(** * Relative-placement primitives of the cane and rail machines

    A shallow embedding of the helper functions of
    [src/agent/library/cane.js] and [src/agent/library/rail.js]:
    equipItem, placeOnBlock (both versions), pourWaterInHole, setOrigin,
    walkTo, acquireItems, toggleBlock and dig, with the properties of
    their coordinate resolution, retry policy and fault handling.  The
    helpers that the two files share are textually the same in both and
    are embedded once.  jumpForDuration (a wall-clock loop), walkNorth
    and the two build scripts makeCaneMachine and makeRailMachine follow
    in a second layer, over the capabilities they use beyond the bridge.

    Modelling conventions.
    - JavaScript numbers are exact rationals ([Qc]); rounding, NaN and
      infinities of IEEE doubles are not modelled.
    - The mineflayer [bot] object and the imported helpers [log], [wait],
      [goToPosition], [world.getInventoryCounts] are not part of the two
      files: they are a parameter of the development (record [Bridge]),
      and every theorem holds for every bridge.
    - An async function is a computation in the monad [M]: it threads the
      bot (environment + [bot.origin]), emits the ordered list of bridge
      calls and log lines it performs, and completes either normally with
      a value or abruptly with a thrown error.
    - [Sim] is one concrete bridge, a small voxel world, on which the
      helpers are run. *)

From Stdlib Require Import ZArith QArith Qcanon Qround String List Bool Lia.
From Stdlib Require Import DecimalString.
Import ListNotations.

Open Scope string_scope.
Open Scope list_scope.
Open Scope Z_scope.

(** ** JavaScript values *)

Definition number := Qc.

(** An integer literal as a JavaScript number. *)
Definition num (n : Z) : number := Q2Qc (inject_Z n).

(** [Math.floor]. *)
Definition floor (q : number) : number := num (Qfloor q).

(** What an async helper resolves to: [true], [false], or [undefined]
    when the function body ends without a [return] value. *)
Inductive value : Type :=
| VBool (b : bool)
| VUndefined.

(** A thrown [Error]; [e.message] may be missing. *)
Record Error : Type := mkError { message : option string }.

(** [haystack.includes(needle)]. *)
Fixpoint includes (needle haystack : string) : bool :=
  if String.prefix needle haystack then true
  else match haystack with
       | EmptyString => false
       | String _ rest => includes needle rest
       end.

(** Template interpolation of an integer. *)
Definition string_of_Z (n : Z) : string := NilZero.string_of_int (Z.to_int n).

(** ** The vec3 package *)

Module Vec3.

Record t : Type := mk { x : number; y : number; z : number }.

Definition plus (a b : t) : t :=
  mk (x a + x b)%Qc (y a + y b)%Qc (z a + z b)%Qc.

(** [add] mutates its receiver and returns it; on a fresh [clone] this
    is [plus]. *)
Definition add (a b : t) : t := plus a b.

Definition scaled (a : t) (k : number) : t :=
  mk (x a * k)%Qc (y a * k)%Qc (z a * k)%Qc.

Definition floored (a : t) : t := mk (floor (x a)) (floor (y a)) (floor (z a)).

Definition clone (a : t) : t := mk (x a) (y a) (z a).

End Vec3.

(** An offset triple [[right, up, forward]]. *)
Definition coords : Type := (number * number * number)%type.

(** ** Objects handed over by the bot *)

Record Block : Type := mkBlock { block_name : string; block_position : Vec3.t }.

Record Item : Type := mkItem { item_name : string; item_count : Z }.

(** [bot.origin = { position, yaw }]. *)
Record Origin : Type := mkOrigin { position : Vec3.t; yaw : number }.

(** ** Log lines

    One constructor per template string of the source, carrying the
    interpolated values; number formatting ([toFixed]) is not modelled. *)
Inductive LogMsg : Type :=
| LEquipped (itemName hand : string)
| LEquipError (itemName hand : string) (e : Error)
| LNoItem (itemName : string)
| LOriginNotSetCurrentCurrent
| LOriginNotSet
| LOriginSet (p : Vec3.t) (yw : number)
| LNoSupportingBlock (absX absY absZ : number) (itemName : string)
| LCannotEquip (itemName : string)
| LInvalidFacing (facingDirection : string)
| LLooking (facingDirection : string)
| LTargetOccupied (targetName : string)
| LPlaced (itemName : string) (p dir : Vec3.t)
| LPlacedNoBlockUpdate (itemName : string) (msg : string)
| LAttemptFailed (attempt : Z) (itemName : string) (msg : option string)
| LPouring (dx dy dz : number)
| LCannotEquipWaterBucket
| LEquippedWaterBucket
| LLookingAtTarget (p : Vec3.t)
| LPoured
| LPourError (e : Error)
| LGoing (dx dy dz : number) (target : Vec3.t)
| LChecking
| LGiving (currentAmount : Z) (itemName : string) (requiredAmount amountToGive : Z)
| LEnough (itemName : string)
| LFinishedAcquiring
| LToggleAttempt (blockType : string) (x y z : number)
| LActivated (blockType : string) (p : Vec3.t)
| LActivateError (p : Vec3.t) (msg : option string)
| LToggleNotFound (blockType : string) (x y z : number) (p : Vec3.t) (found : string)
| LDigStart
| LDigging (rel_x rel_y rel_z : number) (p : Vec3.t)
| LCouldNotDig (p : Vec3.t) (msg : option string)
| LCannotDig (p : Vec3.t) (found : string).

(** ** Observable events: every bridge call, in order, with its outcome
    ([None] = resolved, [Some e] = threw [e]). *)
Inductive Event : Type :=
| Log (m : LogMsg)
| CallBlockAt (p : Vec3.t)
| CallFindInventoryItem (itemName : string)
| CallGetInventoryCounts
| CallCanDigBlock (b : Block)
| CallEquip (it : Item) (hand : string) (r : option Error)
| CallPlaceBlock (b : Block) (dir : Vec3.t) (r : option Error)
| CallActivateBlock (b : Block) (r : option Error)
| CallActivateItem (r : option Error)
| CallDig (b : Block) (r : option Error)
| CallLookAt (p : Vec3.t)
| CallChat (text : string)
| CallWait (ms : Z)
| CallGoToPosition (gx gy gz : number) (r : Error + bool).

(** ** The capability bridge

    The mineflayer bot and the imported helpers, as the two files use
    them.  Calls that the bridge's interface gives a success/fail outcome
    (equip, placeBlock, activateBlock, activateItem, dig, goToPosition)
    may throw; look-ups, [lookAt], [chat] and [wait] cannot. *)
Record Bridge (W : Type) : Type := mkBridge {
  get_entity_position : W -> Vec3.t;
  get_entity_yaw : W -> number;
  get_entity_height : W -> number;
  get_blockAt : W -> Vec3.t -> option Block;
  get_findInventoryItem : W -> string -> option Item;
  get_inventoryCounts : W -> string -> option Z;
  get_canDigBlock : W -> Block -> bool;
  do_equip : W -> Item -> string -> W * option Error;
  do_placeBlock : W -> Block -> Vec3.t -> W * option Error;
  do_activateBlock : W -> Block -> W * option Error;
  do_activateItem : W -> W * option Error;
  do_dig : W -> Block -> W * option Error;
  do_lookAt : W -> Vec3.t -> W;
  do_chat : W -> string -> W;
  do_wait : W -> Z -> W;
  do_goToPosition : W -> number -> number -> number -> W * (Error + bool)
}.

WHAT NEEDS TO BE DONE: Within the material above, copy exactly the lines from the line that holds "(found : string)." up to and including the line that holds "do_wait : W -> Z -> W;".

REPLY TO THE EXERCISE:
| LCannotDig (p : Vec3.t) (found : string).

(** ** Observable events: every bridge call, in order, with its outcome
    ([None] = resolved, [Some e] = threw [e]). *)
Inductive Event : Type :=
| Log (m : LogMsg)
| CallBlockAt (p : Vec3.t)
| CallFindInventoryItem (itemName : string)
| CallGetInventoryCounts
| CallCanDigBlock (b : Block)
| CallEquip (it : Item) (hand : string) (r : option Error)
| CallPlaceBlock (b : Block) (dir : Vec3.t) (r : option Error)
| CallActivateBlock (b : Block) (r : option Error)
| CallActivateItem (r : option Error)
| CallDig (b : Block) (r : option Error)
| CallLookAt (p : Vec3.t)
| CallChat (text : string)
| CallWait (ms : Z)
| CallGoToPosition (gx gy gz : number) (r : Error + bool).

(** ** The capability bridge

    The mineflayer bot and the imported helpers, as the two files use
    them.  Calls that the bridge's interface gives a success/fail outcome
    (equip, placeBlock, activateBlock, activateItem, dig, goToPosition)
    may throw; look-ups, [lookAt], [chat] and [wait] cannot. *)
Record Bridge (W : Type) : Type := mkBridge {
  get_entity_position : W -> Vec3.t;
  get_entity_yaw : W -> number;
  get_entity_height : W -> number;
  get_blockAt : W -> Vec3.t -> option Block;
  get_findInventoryItem : W -> string -> option Item;
  get_inventoryCounts : W -> string -> option Z;
  get_canDigBlock : W -> Block -> bool;
  do_equip : W -> Item -> string -> W * option Error;
  do_placeBlock : W -> Block -> Vec3.t -> W * option Error;
  do_activateBlock : W -> Block -> W * option Error;
  do_activateItem : W -> W * option Error;
  do_dig : W -> Block -> W * option Error;
  do_lookAt : W -> Vec3.t -> W;
  do_chat : W -> string -> W;
  do_wait : W -> Z -> W;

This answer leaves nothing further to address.